The task: All lines from the opening of the data to the line containing "Local Open Scope dbx_scope." must be returned unchanged, and only those lines.

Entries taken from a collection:
------------------------------------------------------------

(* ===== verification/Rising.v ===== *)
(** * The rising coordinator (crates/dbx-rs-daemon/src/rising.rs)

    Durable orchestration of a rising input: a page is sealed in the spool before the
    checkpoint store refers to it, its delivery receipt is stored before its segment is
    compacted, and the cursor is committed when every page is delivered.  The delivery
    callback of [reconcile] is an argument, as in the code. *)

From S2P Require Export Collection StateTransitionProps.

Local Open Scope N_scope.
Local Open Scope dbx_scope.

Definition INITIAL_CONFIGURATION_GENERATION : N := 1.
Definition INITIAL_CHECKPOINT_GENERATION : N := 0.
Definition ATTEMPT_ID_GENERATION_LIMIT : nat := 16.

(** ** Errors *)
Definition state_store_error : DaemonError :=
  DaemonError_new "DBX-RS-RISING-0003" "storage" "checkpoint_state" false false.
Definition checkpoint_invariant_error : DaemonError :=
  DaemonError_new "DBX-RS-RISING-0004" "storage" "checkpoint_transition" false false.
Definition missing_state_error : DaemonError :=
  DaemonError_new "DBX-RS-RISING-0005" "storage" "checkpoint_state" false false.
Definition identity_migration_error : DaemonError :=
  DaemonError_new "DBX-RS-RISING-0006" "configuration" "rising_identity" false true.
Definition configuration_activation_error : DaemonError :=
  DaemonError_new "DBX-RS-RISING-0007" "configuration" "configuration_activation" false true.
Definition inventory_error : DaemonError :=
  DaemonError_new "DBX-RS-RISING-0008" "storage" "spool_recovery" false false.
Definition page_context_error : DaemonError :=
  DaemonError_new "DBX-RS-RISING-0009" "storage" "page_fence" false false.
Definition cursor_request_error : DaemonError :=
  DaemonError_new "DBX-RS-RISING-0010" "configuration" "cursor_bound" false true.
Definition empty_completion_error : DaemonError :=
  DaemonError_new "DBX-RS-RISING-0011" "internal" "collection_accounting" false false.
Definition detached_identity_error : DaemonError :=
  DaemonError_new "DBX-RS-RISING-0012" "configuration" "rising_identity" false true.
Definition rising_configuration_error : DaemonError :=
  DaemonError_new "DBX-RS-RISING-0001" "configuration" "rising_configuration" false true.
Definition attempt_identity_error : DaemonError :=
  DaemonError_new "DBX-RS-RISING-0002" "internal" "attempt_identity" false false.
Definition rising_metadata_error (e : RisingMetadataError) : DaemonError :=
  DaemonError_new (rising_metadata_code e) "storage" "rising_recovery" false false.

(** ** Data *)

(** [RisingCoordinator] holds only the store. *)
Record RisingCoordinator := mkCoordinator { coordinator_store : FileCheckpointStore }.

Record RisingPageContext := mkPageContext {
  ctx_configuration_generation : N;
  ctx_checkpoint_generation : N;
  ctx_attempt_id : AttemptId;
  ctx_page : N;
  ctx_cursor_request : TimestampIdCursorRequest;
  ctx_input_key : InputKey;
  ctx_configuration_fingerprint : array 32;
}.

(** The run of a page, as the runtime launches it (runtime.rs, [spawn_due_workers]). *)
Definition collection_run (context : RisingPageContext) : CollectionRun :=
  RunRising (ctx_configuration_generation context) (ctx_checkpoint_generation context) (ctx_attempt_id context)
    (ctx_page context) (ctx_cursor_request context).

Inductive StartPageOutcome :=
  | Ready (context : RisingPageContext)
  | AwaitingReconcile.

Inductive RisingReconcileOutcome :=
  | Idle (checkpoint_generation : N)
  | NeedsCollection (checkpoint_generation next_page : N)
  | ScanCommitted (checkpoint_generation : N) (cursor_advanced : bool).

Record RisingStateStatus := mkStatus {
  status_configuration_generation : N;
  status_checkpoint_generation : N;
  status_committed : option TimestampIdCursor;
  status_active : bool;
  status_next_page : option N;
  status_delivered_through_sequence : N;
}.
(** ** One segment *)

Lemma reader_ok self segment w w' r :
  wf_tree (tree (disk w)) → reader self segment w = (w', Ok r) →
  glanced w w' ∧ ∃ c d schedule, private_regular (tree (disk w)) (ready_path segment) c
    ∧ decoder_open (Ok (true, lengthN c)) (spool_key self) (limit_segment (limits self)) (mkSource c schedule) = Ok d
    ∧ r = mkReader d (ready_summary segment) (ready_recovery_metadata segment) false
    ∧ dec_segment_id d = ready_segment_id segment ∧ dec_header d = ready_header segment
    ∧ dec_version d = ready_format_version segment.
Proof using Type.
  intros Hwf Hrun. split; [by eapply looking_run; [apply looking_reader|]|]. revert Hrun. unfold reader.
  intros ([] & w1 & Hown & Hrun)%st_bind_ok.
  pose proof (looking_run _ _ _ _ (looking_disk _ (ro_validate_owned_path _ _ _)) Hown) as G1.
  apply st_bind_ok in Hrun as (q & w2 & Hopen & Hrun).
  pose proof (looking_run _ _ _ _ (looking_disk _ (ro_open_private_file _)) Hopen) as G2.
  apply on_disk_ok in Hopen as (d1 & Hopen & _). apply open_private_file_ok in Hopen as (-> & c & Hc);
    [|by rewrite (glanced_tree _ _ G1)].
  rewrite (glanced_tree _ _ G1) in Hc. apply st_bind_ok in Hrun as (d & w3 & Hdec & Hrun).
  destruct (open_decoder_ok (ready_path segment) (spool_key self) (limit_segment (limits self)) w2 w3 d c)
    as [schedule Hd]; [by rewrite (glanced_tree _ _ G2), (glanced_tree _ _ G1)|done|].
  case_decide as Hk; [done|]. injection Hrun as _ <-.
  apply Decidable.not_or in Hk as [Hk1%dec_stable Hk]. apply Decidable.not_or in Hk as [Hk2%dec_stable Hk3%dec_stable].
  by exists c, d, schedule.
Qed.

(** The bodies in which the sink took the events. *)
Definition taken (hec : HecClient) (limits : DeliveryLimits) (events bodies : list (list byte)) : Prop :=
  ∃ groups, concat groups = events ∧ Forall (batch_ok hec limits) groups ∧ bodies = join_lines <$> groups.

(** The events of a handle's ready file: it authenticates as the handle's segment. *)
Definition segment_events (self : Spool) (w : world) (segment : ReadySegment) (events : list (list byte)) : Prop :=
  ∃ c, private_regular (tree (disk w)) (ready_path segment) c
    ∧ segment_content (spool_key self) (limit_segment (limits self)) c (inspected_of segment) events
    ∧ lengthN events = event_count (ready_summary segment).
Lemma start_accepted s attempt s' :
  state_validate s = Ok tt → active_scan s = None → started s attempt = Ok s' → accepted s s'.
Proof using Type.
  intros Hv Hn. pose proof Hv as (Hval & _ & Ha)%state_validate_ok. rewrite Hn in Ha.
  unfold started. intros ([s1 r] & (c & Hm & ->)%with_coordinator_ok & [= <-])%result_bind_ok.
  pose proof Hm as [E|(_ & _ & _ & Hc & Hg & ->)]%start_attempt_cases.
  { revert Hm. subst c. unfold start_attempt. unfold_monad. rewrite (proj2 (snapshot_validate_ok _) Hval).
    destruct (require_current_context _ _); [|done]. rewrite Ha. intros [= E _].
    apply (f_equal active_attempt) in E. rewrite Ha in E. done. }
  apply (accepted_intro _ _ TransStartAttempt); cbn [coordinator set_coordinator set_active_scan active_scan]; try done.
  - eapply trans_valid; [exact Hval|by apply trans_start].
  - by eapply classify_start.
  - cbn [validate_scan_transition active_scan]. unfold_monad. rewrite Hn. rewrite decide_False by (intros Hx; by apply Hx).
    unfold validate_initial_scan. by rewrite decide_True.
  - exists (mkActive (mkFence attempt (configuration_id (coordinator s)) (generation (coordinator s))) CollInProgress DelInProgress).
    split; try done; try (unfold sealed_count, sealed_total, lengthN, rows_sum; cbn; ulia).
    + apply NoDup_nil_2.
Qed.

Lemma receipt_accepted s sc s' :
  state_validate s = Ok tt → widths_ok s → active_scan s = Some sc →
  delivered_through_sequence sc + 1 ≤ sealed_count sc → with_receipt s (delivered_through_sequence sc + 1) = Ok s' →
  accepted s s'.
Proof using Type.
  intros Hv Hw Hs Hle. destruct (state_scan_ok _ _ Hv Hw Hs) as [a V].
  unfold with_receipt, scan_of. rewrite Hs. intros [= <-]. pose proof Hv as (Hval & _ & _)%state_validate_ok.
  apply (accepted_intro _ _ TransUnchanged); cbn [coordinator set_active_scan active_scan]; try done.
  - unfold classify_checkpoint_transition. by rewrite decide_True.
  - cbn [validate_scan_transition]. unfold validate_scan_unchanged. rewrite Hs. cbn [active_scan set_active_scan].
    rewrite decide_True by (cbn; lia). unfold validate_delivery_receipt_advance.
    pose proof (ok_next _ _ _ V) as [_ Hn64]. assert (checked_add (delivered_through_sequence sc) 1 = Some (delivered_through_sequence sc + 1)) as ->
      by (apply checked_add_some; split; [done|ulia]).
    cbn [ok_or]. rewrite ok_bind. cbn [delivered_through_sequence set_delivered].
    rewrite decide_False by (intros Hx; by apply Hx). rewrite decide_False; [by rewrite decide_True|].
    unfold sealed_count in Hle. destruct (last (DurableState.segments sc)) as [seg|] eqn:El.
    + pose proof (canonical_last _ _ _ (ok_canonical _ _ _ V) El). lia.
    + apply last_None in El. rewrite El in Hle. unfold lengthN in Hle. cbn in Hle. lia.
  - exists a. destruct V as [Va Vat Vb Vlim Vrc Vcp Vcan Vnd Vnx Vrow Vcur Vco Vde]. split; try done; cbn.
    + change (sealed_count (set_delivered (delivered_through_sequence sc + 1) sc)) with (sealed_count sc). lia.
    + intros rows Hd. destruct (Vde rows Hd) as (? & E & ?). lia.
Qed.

------------------------------------------------------------

Exercise answer:
(* ===== verification/Rising.v ===== *)
(** * The rising coordinator (crates/dbx-rs-daemon/src/rising.rs)

    Durable orchestration of a rising input: a page is sealed in the spool before the
    checkpoint store refers to it, its delivery receipt is stored before its segment is
    compacted, and the cursor is committed when every page is delivered.  The delivery
    callback of [reconcile] is an argument, as in the code. *)

From S2P Require Export Collection StateTransitionProps.

Local Open Scope N_scope.
Local Open Scope dbx_scope.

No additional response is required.